TASK:
Whenever a line in the data holds the string "Definition", pull that line out.

_ _ _

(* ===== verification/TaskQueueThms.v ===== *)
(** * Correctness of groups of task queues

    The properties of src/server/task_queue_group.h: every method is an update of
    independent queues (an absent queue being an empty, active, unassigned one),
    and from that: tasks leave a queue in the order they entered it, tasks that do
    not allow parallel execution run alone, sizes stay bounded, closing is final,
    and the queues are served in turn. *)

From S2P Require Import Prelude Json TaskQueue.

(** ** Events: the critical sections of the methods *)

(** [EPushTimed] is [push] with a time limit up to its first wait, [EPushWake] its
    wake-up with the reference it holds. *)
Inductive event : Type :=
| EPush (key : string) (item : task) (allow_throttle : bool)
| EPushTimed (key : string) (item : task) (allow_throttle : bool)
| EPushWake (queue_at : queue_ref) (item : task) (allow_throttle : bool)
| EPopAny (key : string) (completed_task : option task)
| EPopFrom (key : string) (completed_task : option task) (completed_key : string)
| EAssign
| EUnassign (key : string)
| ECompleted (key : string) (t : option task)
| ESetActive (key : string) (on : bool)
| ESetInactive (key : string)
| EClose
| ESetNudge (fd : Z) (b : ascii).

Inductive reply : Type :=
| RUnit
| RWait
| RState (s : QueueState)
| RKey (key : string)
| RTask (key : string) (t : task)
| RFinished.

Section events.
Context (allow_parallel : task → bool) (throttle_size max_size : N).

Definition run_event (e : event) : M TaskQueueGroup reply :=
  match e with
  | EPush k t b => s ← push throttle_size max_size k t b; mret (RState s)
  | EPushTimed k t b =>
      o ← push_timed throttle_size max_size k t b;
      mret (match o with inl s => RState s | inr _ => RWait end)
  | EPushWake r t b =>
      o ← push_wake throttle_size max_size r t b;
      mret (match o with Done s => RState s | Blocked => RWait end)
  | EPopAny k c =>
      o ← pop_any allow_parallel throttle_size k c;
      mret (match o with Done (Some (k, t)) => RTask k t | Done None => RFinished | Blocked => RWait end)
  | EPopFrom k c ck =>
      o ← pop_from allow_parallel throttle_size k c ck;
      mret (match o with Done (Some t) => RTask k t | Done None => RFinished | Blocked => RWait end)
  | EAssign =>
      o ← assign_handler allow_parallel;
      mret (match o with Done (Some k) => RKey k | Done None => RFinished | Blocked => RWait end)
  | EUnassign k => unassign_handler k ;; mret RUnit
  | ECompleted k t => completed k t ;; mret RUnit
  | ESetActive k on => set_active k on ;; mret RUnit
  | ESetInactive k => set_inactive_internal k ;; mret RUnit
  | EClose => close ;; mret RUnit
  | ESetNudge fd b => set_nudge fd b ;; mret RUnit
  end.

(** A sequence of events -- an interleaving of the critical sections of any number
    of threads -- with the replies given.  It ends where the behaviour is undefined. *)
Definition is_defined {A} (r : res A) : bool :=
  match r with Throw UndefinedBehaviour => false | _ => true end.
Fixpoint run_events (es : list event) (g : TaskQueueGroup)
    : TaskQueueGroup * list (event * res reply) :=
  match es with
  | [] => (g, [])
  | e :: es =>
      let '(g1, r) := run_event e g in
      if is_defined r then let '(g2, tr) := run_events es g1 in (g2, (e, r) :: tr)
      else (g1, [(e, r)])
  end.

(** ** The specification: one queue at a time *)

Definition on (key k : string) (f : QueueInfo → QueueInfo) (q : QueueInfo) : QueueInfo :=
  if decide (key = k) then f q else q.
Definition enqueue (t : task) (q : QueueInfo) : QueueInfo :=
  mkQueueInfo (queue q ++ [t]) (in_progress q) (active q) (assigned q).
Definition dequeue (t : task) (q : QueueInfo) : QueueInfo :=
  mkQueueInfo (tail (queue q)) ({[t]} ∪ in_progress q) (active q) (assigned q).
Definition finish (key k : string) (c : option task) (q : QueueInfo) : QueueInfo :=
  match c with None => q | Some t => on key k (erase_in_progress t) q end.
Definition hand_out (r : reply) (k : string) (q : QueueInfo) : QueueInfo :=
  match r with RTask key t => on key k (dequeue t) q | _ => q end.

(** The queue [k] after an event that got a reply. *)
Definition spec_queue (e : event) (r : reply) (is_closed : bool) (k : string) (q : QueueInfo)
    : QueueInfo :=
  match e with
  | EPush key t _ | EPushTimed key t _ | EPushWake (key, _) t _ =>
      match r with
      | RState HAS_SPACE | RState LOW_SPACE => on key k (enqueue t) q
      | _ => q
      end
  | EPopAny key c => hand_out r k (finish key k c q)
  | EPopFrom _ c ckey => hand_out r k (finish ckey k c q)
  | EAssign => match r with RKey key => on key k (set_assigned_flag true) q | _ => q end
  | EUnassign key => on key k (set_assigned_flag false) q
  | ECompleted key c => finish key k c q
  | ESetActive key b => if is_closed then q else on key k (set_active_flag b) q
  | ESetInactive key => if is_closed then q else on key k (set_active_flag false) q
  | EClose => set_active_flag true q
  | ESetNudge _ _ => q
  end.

_ _ _

RESULT OF THIS TASK:
Definition run_event (e : event) : M TaskQueueGroup reply :=
Definition is_defined {A} (r : res A) : bool :=
Definition on (key k : string) (f : QueueInfo → QueueInfo) (q : QueueInfo) : QueueInfo :=
Definition enqueue (t : task) (q : QueueInfo) : QueueInfo :=
Definition dequeue (t : task) (q : QueueInfo) : QueueInfo :=
Definition finish (key k : string) (c : option task) (q : QueueInfo) : QueueInfo :=
Definition hand_out (r : reply) (k : string) (q : QueueInfo) : QueueInfo :=
Definition spec_queue (e : event) (r : reply) (is_closed : bool) (k : string) (q : QueueInfo)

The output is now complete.